■ **Work instructions**
Which lines in the records below hold the word "VList"? Copy each of them.

Items listed in a dataset
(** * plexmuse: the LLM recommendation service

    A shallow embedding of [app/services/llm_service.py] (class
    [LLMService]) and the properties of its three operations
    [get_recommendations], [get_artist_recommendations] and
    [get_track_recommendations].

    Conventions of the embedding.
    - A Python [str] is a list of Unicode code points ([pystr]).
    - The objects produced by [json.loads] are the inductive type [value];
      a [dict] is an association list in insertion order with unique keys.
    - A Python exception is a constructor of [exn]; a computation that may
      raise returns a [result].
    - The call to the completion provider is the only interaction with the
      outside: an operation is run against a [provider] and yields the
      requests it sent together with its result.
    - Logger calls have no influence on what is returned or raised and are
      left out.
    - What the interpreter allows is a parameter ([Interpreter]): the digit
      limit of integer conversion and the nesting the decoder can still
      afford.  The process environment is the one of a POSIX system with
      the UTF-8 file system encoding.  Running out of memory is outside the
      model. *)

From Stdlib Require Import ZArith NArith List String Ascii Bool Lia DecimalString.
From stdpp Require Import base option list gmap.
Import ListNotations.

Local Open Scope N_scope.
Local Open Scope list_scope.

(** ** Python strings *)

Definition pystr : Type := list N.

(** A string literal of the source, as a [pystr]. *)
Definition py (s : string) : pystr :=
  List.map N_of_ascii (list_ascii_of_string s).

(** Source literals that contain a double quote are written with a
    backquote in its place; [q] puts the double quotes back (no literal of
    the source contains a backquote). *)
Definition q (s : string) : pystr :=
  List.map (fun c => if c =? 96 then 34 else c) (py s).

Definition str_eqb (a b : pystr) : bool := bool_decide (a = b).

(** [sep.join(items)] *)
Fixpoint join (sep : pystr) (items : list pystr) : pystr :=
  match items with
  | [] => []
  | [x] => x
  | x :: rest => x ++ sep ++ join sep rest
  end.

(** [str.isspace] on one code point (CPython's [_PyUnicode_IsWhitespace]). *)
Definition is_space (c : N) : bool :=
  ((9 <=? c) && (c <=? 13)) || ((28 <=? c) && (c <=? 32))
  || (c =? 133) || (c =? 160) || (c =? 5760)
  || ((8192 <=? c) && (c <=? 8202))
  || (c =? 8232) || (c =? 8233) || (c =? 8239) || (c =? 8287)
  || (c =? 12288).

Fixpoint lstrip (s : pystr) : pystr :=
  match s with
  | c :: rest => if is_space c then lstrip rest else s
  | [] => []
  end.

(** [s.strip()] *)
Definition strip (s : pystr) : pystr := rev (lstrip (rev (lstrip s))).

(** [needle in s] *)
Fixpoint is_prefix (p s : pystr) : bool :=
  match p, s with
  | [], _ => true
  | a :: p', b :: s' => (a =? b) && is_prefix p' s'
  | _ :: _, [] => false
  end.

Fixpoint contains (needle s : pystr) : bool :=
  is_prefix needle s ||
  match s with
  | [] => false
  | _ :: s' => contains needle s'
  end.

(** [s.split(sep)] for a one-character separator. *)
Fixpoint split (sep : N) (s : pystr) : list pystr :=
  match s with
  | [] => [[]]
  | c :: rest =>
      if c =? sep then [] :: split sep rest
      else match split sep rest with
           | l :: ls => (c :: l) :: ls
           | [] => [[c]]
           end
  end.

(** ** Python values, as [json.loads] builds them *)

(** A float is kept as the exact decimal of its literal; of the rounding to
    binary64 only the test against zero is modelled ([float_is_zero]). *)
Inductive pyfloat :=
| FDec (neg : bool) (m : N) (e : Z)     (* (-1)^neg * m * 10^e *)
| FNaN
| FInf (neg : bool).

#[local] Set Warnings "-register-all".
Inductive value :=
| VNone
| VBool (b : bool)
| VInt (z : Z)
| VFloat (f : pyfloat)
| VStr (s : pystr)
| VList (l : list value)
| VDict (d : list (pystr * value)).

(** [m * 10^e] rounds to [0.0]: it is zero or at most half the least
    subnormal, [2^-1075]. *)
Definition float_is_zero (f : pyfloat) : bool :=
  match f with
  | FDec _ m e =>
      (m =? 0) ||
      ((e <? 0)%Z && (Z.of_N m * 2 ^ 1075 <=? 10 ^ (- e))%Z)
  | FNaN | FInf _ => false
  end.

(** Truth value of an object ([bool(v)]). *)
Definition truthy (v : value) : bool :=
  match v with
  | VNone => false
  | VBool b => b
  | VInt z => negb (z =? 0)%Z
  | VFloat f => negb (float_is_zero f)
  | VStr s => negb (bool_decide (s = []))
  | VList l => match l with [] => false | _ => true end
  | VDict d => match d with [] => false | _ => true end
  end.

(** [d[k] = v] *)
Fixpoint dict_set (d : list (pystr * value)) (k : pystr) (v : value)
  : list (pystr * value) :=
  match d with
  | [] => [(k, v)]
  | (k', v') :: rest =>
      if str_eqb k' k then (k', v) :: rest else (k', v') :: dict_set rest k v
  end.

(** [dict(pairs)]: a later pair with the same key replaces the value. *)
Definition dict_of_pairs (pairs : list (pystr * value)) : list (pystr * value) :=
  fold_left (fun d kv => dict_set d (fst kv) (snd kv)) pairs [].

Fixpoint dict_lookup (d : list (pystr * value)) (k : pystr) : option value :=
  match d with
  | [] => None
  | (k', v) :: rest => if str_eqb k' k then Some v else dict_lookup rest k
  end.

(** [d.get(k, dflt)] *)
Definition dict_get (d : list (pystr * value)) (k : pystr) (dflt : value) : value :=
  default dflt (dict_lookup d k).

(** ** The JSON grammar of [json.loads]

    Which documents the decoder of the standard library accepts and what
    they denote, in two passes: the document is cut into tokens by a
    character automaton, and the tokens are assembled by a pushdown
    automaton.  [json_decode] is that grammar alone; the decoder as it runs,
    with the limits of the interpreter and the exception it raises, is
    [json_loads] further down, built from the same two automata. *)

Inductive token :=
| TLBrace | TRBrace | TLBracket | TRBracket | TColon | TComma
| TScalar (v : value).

■ **Task solution**
| VList (l : list value)
  | VList l => match l with [] => false | _ => true end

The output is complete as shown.